(Poem #94) The Embarrassing Episode of Little Miss Muffet
Little Miss Muffet discovered a tuffet, (Which never occurred to the rest of us) And, as 'twas a June day, and just about noonday, She wanted to eat - like the rest of us: Her diet was whey, and I hasten to say It is wholesome and people grow fat on it. The spot being lonely, the lady not only Discovered the tuffet, but sat on it. A rivulet gabbled beside her and babbled, As rivulets always are thought to do, And dragon flies sported around and cavorted, As poets say dragon flies ought to do; When, glancing aside for a moment, she spied A horrible sight that brought fear to her, A hideous spider was sitting beside her, And most unavoidably near to her! Albeit unsightly, this creature politely Said: " Madam, I earnestly vow to you, I'm penitent that I did not bring my hat. I Should otherwise certainly bow to you." Thought anxious to please, he was so ill at ease That he lost all his sense of propriety, And grew so inept that he clumsily stept In her plate - which is barred in Society. This curious error completed her terror; She shuddered, and growing much paler, not Only left tuffet, but dealt him a buffet Which doubled him up in a sailor knot. It should be explained that at this he was pained: He cried: "I have vexed you, no doubt of it! Your fists's like a truncheon." "You're still in my luncheon," Was all that she answered. "Get out of it!" And the Moral is this: Be it madam or miss To whom you have something to say, You are only absurd when you get in the curd But you're rude when you get in the whey.

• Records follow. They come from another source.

(** ** Retrying a failure group *)

(** C3.  A retry of group [i] whose batch returns runs the batch over
    exactly the identifiers of the group: one request per identifier, after
    at most the detail request of the resolver.  If every call succeeded the
    group is deleted from the tracker at its position; otherwise the group is
    rewritten in place with the identifiers that failed again and its retry
    count plus one.  In both cases the outcome is recorded at the head of the
    execution log, with [isRetry] set and the counts of the batch. *)
Theorem retry_reruns_group_and_updates_tracker
    (env : Env) (inst : string) (i : nat) (w : World)
    (l : list FailedOperation) (g : FailedOperation) (firstUid : string) (rest : list string)
    (h : list HistoryEntry) (data : PageData) (res : BatchResult) :
  getCurrentInstanceId env = inr inst ->
  failureGroupsAre env w l ->
  l !! i = Some g ->
  fo_failedUids g = firstUid :: rest ->
  historyIs env w h ->
  pageData env = inr data ->
  fst (runBatch env (fo_action g) (fo_labelName g) (fo_failedUids g) firstUid
         (pd_token data) w) = Returned res ->
  exists w' entry,
    retryFailedOperation env i w = (Returned tt, w')
    /\ successCount res + failedCount res = length (fo_failedUids g)
    /\ length (failedUids res) = failedCount res
    /\ (exists pre labelId,
          (pre = [] \/ pre = [detailRequest inst firstUid (pd_token data)])
          /\ requests w'
             = requests w ++ pre
               ++ itemRequests inst (fo_action g) (fo_labelName g) labelId (pd_token data)
                    (fo_failedUids g))
    /\ (successCount res = length (fo_failedUids g) -> failureGroupsAre env w' (delete i l))
    /\ (successCount res < length (fo_failedUids g) ->
        exists stamp,
          failureGroupsAre env w'
            (<[i := mkFailedOperation (fo_action g) (fo_labelName g) (failedUids res) stamp
                      (S (fo_retryCount g))]> l))
    /\ historyIs env w' (take 50 (entry :: h))
    /\ er_isRetry (he_result entry) = true
    /\ er_action (he_result entry) = fo_action g
    /\ er_labelName (he_result entry) = fo_labelName g
    /\ er_totalCount (he_result entry) = length (fo_failedUids g)
    /\ er_successCount (he_result entry) = successCount res
    /\ er_failedCount (he_result entry) = failedCount res
    /\ er_failedUids (he_result entry) = failedUids res.
Proof.
  intros Hinst Hl Hg Hu Hh Hpage Hres.
  apply (failureGroupsAre_resolved env inst Hinst) in Hl.
  apply (historyIs_resolved env inst Hinst) in Hh.
  destruct (runBatch_returned env inst Hinst _ _ _ _ _ _ _ Hres)
    as (Hsum & Hlen & pre & labelId & Hpre & Hreq & _).
  destruct (runBatch_from_retryStart env g (fo_action g) (fo_labelName g) (fo_failedUids g)
              firstUid (pd_token data) w) as (Hf & Hs & Hr).
  pose proof (fun k Hk => runBatch_frame env inst Hinst (fo_action g) (fo_labelName g)
                (fo_failedUids g) firstUid (pd_token data) (retryStart g w) k Hk) as Hframe.
  rewrite (retryFailedOperation_run env inst Hinst i w l g firstUid rest Hl Hg Hu).
  unfold retryAttempt. rewrite Hpage.
  destruct (runBatch env (fo_action g) (fo_labelName g) (fo_failedUids g) firstUid
              (pd_token data) (retryStart g w)) as [o w3].
  simpl in Hf, Hs, Hr, Hframe. rewrite Hres in Hf. subst o.
  destruct (keys_distinct inst) as (_ & _ & Hch & _ & _ & _ & _ & _ & _ & Hhf).
  assert (Hh3 : storage w3 !! historyKey inst = storage w !! historyKey inst).
  { rewrite Hframe by congruence. reflexivity. }
  set (w4 := retryWritten env inst i l g res w3).
  assert (Hh4 : historyIn inst (storage w4) = VHistory h).
  { unfold historyIn, w4, retryWritten.
    destruct (failedUids res); simpl storage;
      (rewrite lookup_insert_ne by congruence); rewrite Hh3; exact Hh. }
  assert (Hr4 : requests w4 = requests w3).
  { unfold w4, retryWritten. now destruct (failedUids res). }
  assert (Hf4 : failedIn inst (storage w4)
                = VFailed (match failedUids res with
                           | [] => delete i l
                           | _ :: _ => <[i := retried g (failedUids res)
                                                 (clock env (clockReads w3))]> l
                           end)).
  { unfold failedIn, w4, retryWritten.
    destruct (failedUids res); simpl storage; now rewrite lookup_insert_eq. }
  cbv zeta. fold w4.
  assert (Hend : forall r w5,
            historyIn inst (storage w5) = VHistory h ->
            failedIn inst (storage w5) = failedIn inst (storage w4) ->
            requests w5 = requests w4 ->
            exists w' entry,
              retryFinally env (clock env (clockReads w)) r w5 = (Returned tt, w')
              /\ requests w' = requests w4
              /\ failedIn inst (storage w') = failedIn inst (storage w4)
              /\ historyIn inst (storage w') = VHistory (take 50 (entry :: h))
              /\ he_result entry
                 = withDuration (clock env (clockReads w5) - clock env (clockReads w))%Z r).
  { intros r w5 H5 Hf5 Hr5. eexists.
    exists (mkHistoryEntry
              (withDuration (clock env (clockReads w5) - clock env (clockReads w))%Z r)
              (pretty (clock env (S (clockReads w5))))).
    split; [apply (retryFinally_run env inst Hinst _ r w5 h H5)|].
    simpl. split; [exact Hr5|]. split; [|split; [|reflexivity]].
    - unfold failedIn in *. rewrite lookup_insert_ne by congruence. exact Hf5.
    - unfold historyIn. now rewrite lookup_insert_eq. }
  assert (Hcases : exists w' entry r,
            match forceRefreshAllDisplays_throws env with
            | Some e =>
                retryFinally env (clock env (clockReads w))
                  (withError e (withBatchResult res (retryResult0 env g w)))
                  (withStatus (e, true) w4)
            | None =>
                retryFinally env (clock env (clockReads w))
                  (withBatchResult res (retryResult0 env g w)) w4
            end = (Returned tt, w')
            /\ requests w' = requests w4
            /\ failedIn inst (storage w') = failedIn inst (storage w4)
            /\ historyIn inst (storage w') = VHistory (take 50 (entry :: h))
            /\ he_result entry = r
            /\ er_isRetry r = true /\ er_action r = fo_action g
            /\ er_labelName r = fo_labelName g
            /\ er_totalCount r = length (fo_failedUids g)
            /\ er_successCount r = successCount res
            /\ er_failedCount r = failedCount res
            /\ er_failedUids r = failedUids res).
  { destruct (forceRefreshAllDisplays_throws env) as [e|].
    - destruct (Hend (withError e (withBatchResult res (retryResult0 env g w)))
                  (withStatus (e, true) w4) Hh4 eq_refl eq_refl)
        as (w' & entry & E & H1 & H2 & H3 & H4).
      exists w', entry, (he_result entry). rewrite H4. repeat split; auto.
    - destruct (Hend (withBatchResult res (retryResult0 env g w)) w4 Hh4 eq_refl eq_refl)
        as (w' & entry & E & H1 & H2 & H3 & H4).
      exists w', entry, (he_result entry). rewrite H4. repeat split; auto. }
  destruct Hcases as (w' & entry & r & E & Hq & Hfw & Hhw & Hent & Hflags).
  exists w', entry. rewrite Hent.
  split; [exact E|]. split; [exact Hsum|]. split; [exact Hlen|].
  split; [|split; [|split; [|split; [|exact Hflags]]]].
  - exists pre, labelId. split; [exact Hpre|]. now rewrite Hq, Hr4, Hr.
  - intros Hall. apply (failureGroupsAre_resolved env inst Hinst).
    rewrite Hfw, Hf4.
    destruct (failedUids res) as [|u us]; [reflexivity|]. simpl in Hlen. lia.
  - intros Hsome.
    destruct (failedUids res) as [|u us] eqn:Eu; [simpl in Hlen; lia|].
    exists (clock env (clockReads w3)).
    apply (failureGroupsAre_resolved env inst Hinst). now rewrite Hfw, Hf4.
  - now apply (historyIs_resolved env inst Hinst).
Qed.

(** Retrying the group of "x3" in front of a service that now succeeds: the
    group is gone, and the log has the retry at its head. *)
Lemma retry_reruns_group_and_updates_tracker_witness :
  failureGroupsAre allFineEnv afterFirstAdd [x3Group]
  /\ exists w' entry,
       retryFailedOperation allFineEnv 0 afterFirstAdd = (Returned tt, w')
       /\ failureGroupsAre allFineEnv w' []
       /\ historyIs allFineEnv w' [entry; firstAddEntry]
       /\ er_isRetry (he_result entry) = true
       /\ er_successCount (he_result entry) = 1
       /\ er_failedCount (he_result entry) = 0.
Proof.
  assert (Hl : failureGroupsAre allFineEnv afterFirstAdd [x3Group])
    by (vm_compute; reflexivity).
  split; [exact Hl|].
  destruct (retry_reruns_group_and_updates_tracker allFineEnv demoInstance 0 afterFirstAdd
              [x3Group] x3Group "x3" [] [firstAddEntry] (mkPageData ["x1"; "x2"; "x3"] "tok")
              (mkBatchResult 1 0 []) eq_refl Hl eq_refl eq_refl
              ltac:(vm_compute; reflexivity) eq_refl ltac:(vm_compute; reflexivity))
    as (w' & entry & Hrun & _ & _ & _ & Hgone & _ & Hh & Hretry & _ & _ & _ & Hs & Hf & _).
  exists w', entry. split; [exact Hrun|].
  split; [exact (Hgone eq_refl)|]. split; [exact Hh|].
  split; [exact Hretry|]. split; [exact Hs|exact Hf].
Defined.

Guy Carryl has written a number of wonderfully funny versifications of fables and fairytales, collected in 'Fables for the Frivolous' and a few other books. (Those of you familiar with Roald Dahl's 'Revolting Rhymes' might find it fun to compare the two.) The one above is typical - complicated rhymes, a metre reminiscent of Gilbert and a wonderful (or awful, depending on your point of view) pun at the end.  for the G&S fans among you, this one almost, but not quite, scans to the Lord Chancellor's song from Iolanthe ("when you're lying awake, with a dismal headache...") m.